Here I'd like to discuss a little more about the relationship between peasants and their animals, which, any farmer will tell you, has not changed over the centuries as much as you might have expected.

Primarily, someone who owns an animal is responsible for it.  You cannot have a cow and expect it to take care of itself.  It needs to be fed, guarded from predators, kept clean, and, if it is producing milk, be milked.  You cannot "skip" the milking.



These days, dairy cattle may number in the hundreds at a farm (such as seen above), but a medieval peasant family would have no more than one cow, if that.  There would be a close personal relationship between the family and their cow, who would of course have a name.  This sounds very friendly until you realize that there would also be a close personal relationship between the family and the dung heap.

You cannot house train a cow.  (Trust me on this.)  The cow's barn would normally be right against the house, to make it easier to take care of the animal and to take advantage of animal warmth in the winter.  Every day the straw on which the cow stood would have to be cleaned out and replaced; this is still the case.  Otherwise the cow's hoofs will rot.

So a nice dung heap would be a feature of the courtyard, right outside the front door.  It would just seem appropriate for the family to use the heap for their own deposits.  This sounds disgusting to us in the twenty-first century, but it was often the case in the countryside up through WW I.

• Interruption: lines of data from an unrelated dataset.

(** * A shallow embedding of the web-scraper core

    The development follows the Python sources of the repository:
    - [scraper/state_manager.py]   the SQLite-backed visit/session store,
    - [scraper/extractor.py]       the three-layer extraction engine,
    - [scraper/async_scraper.py]   the httpx-based scraper and its pagination,
    - [scraper/universal_scraper.py] the browser-driven crawl loop.

    Python values are modelled by a universal [value] type, Python [str] by
    lists of Unicode code points, exceptions by a [res] type, and methods
    that mutate their object by a small state-and-exception monad. *)

From Stdlib Require Import String Ascii ZArith NArith List Bool Lia.
From Stdlib Require Import Floats Uint63.
From Stdlib Require Permutation.
Import ListNotations.

Set Warnings "-register-all".

(** ** Python strings *)

(** A Python [str] is a sequence of Unicode code points. *)
Definition str := list N.

(** [lit] reads an ASCII literal of the source as a [str]. *)
Definition lit (s : string) : str :=
  List.map N_of_ascii (list_ascii_of_string s).

Arguments lit : simpl never.

Definition str_eq_dec : forall a b : str, {a = b} + {a <> b} :=
  list_eq_dec N.eq_dec.

Definition str_eqb (a b : str) : bool :=
  if str_eq_dec a b then true else false.

Definition ostr_eq_dec : forall a b : option str, {a = b} + {a <> b}.
Proof. decide equality. apply str_eq_dec. Defined.
Lemma lookup_setProp key v (table : gmap string number) region :
  setProp key v table !! region
  = if bool_decide (key = region ∧ key ≠ "__proto__") then Some v
    else table !! region.
Proof.
  unfold setProp. case_bool_decide as Hproto.
  - rewrite bool_decide_eq_false_2; [done|]. intros [_ Hne]. by apply Hne.
  - destruct (decide (key = region)) as [->|Hne].
    + by rewrite lookup_insert_eq, bool_decide_eq_true_2.
    + rewrite lookup_insert_ne by done.
      rewrite bool_decide_eq_false_2; [done|]. intros [Heq _]. by apply Hne.
Qed.

(** A member of [Object.prototype] is read only where no own property
    hides it. *)
Lemma getProp_ordinary (table : gmap string number) key :
  key ∉ objectPrototypeKeys →
  getProp table key
  = match table !! key with Some v => NumberValue v | None => Undefined end.
Proof.
  intros Hkey. unfold getProp. destruct (table !! key); [done|].
  by rewrite bool_decide_eq_false_2.
Qed.

Lemma foldl_collectRow rows salesData salesValues :
  foldl collectRow (salesData, salesValues) rows
  = (foldl insertRow salesData rows, salesValues ++ rows.*2).
Proof.
  revert salesData salesValues.
  induction rows as [|[k v] rows IH]; intros salesData salesValues; cbn.
  - by rewrite app_nil_r.
  - rewrite IH. unfold insertRow at 2. cbn. by rewrite <- app_assoc.
Qed.
(** ** Table Extractor *)

Lemma sheet_units_spec schema_stem sheets :
  List.flat_map
    (fun sh => option_list (sheet_unit (sanitise_str schema_stem) sh)) sheets
  = Spec.excel_units schema_stem sheets.
Proof.
  unfold Spec.excel_units.
  induction sheets as [|[sheet_name parsed] sheets IH]; [reflexivity|].
  cbn [List.flat_map List.filter]. rewrite IH. clear IH.
  unfold sheet_unit, Spec.sheet_kept, grid_empty. cbn [fst snd].
  destruct (String.eqb sheet_name "Notes"); [reflexivity|].
  destruct parsed as [df|]; [|reflexivity].
  cbn [negb andb].
  destruct (Nat.eqb (List.length (columns df)) 0); [reflexivity|].
  destruct (Nat.eqb (len df) 0); reflexivity.
Qed.

(** C7. The spreadsheet Table Extractor yields, in file order, one unit per
    sheet that is not named exactly "Notes", parses, and has at least one
    column and one row; the unit's table is the sanitised sheet name and its
    schema the sanitised file stem; a workbook that does not open yields
    nothing.  A workbook with the sheets Notes, Data1 and an empty Data2
    yields exactly the unit of Data1. *)
Theorem process_excel_file_units E w excel_path :
  process_excel_file E w excel_path
  = match ExcelFile E w excel_path with
    | Some sheets => Spec.excel_units (stem excel_path) sheets
    | None => []
    end
  /\ (forall notes data1 data2,
        ExcelFile E w excel_path
        = Some [("Notes", notes); ("Data1", Some data1); ("Data2", Some data2)] ->
        grid_empty data1 = false ->
        grid_empty data2 = true ->
        process_excel_file E w excel_path
        = [(sanitise_str (stem excel_path), sanitise_str "Data1", data1)]).
Proof.
  split.
  - unfold process_excel_file.
    destruct (ExcelFile E w excel_path); [apply sheet_units_spec | reflexivity].
  - intros notes data1 data2 Hx H1 H2. unfold process_excel_file. rewrite Hx.
    cbn [List.flat_map]. unfold sheet_unit.
    change (String.eqb "Notes" "Notes") with true.
    change (String.eqb "Data1" "Notes") with false.
    change (String.eqb "Data2" "Notes") with false.
    cbv iota. rewrite H1, H2. reflexivity.
Qed.

Lemma process_excel_file_units_witness :
  process_excel_file (Examples.online) Examples.world_with_book
    (Pathlib.mkPath "data" "book.xlsx")
  = [("book", "data1", Examples.scores)].
Proof.
  apply (proj2 (process_excel_file_units (Examples.online)
                  Examples.world_with_book (Pathlib.mkPath "data" "book.xlsx"))
               (Some Examples.scores) Examples.scores Examples.no_rows);
    vm_compute; reflexivity.
Defined.

(** ** Pipeline Orchestrator: the loading loop *)

Lemma set_db_set_db d d' w : set_db d (set_db d' w) = set_db d w.
Proof. reflexivity. Qed.

Lemma set_db_same w : set_db (db w) w = w.
Proof. now destruct w. Qed.

Lemma processor_set_db E d w p : processor E (set_db d w) p = processor E w p.
Proof. reflexivity. Qed.

Lemma load_units_spec E db_path file units tables_loaded total_tables w :
  load_units E db_path file units tables_loaded total_tables w
  = (List.map (loaded_event file) (successes (load_results E db_path units (db w)).1),
     (tables_loaded + List.length (successes (load_results E db_path units (db w)).1),
      total_tables + List.length (successes (load_results E db_path units (db w)).1)),
     set_db (load_results E db_path units (db w)).2 w).
Proof.
  revert tables_loaded total_tables w.
  induction units as [|[[s t] df] units IH]; intros tables_loaded total_tables w.
  - cbn. now rewrite !Nat.add_0_r, set_db_same.
  - cbn [load_units load_results].
    destruct (load_to_duckdb E s t df db_path (db w)) as [success d1].
    specialize (IH (tables_loaded + 1) (total_tables + 1) (set_db d1 w)) as IH1.
    specialize (IH tables_loaded total_tables (set_db d1 w)) as IH0.
    cbn [db set_db] in IH1, IH0.
    destruct (load_results E db_path units d1) as [rs d2]. cbn [fst snd] in *.
    destruct success.
    + rewrite IH1. unfold successes. cbn [List.filter snd List.map fst List.length].
      unfold loaded_event at 2. cbn [fst snd].
      rewrite <- !Nat.add_assoc. reflexivity.
    + rewrite IH0. unfold successes. cbn [List.filter snd]. reflexivity.
Qed.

One of the challenges for a family was keeping the cow or ox alive through the winter, when there was little or no grass, or it was all under snow.  Hay of course would be stored, but a cow can eat an awful lot of hay.  And without modern mowing and baling machines, cutting hay and making sure it would stay dry until needed could be quite a challenge.  (A hay shock is a way for hay to protect other hay from the rain.)  The work to grow and gather food for animals meant that the peasants had less energy to grow and gather food for themselves.  Modern cows are also fed corn, but there was no corn in the Middle Ages.  At least cows require a less high-quality diet than do horses, which is part of the reason peasants were less likely to use horses.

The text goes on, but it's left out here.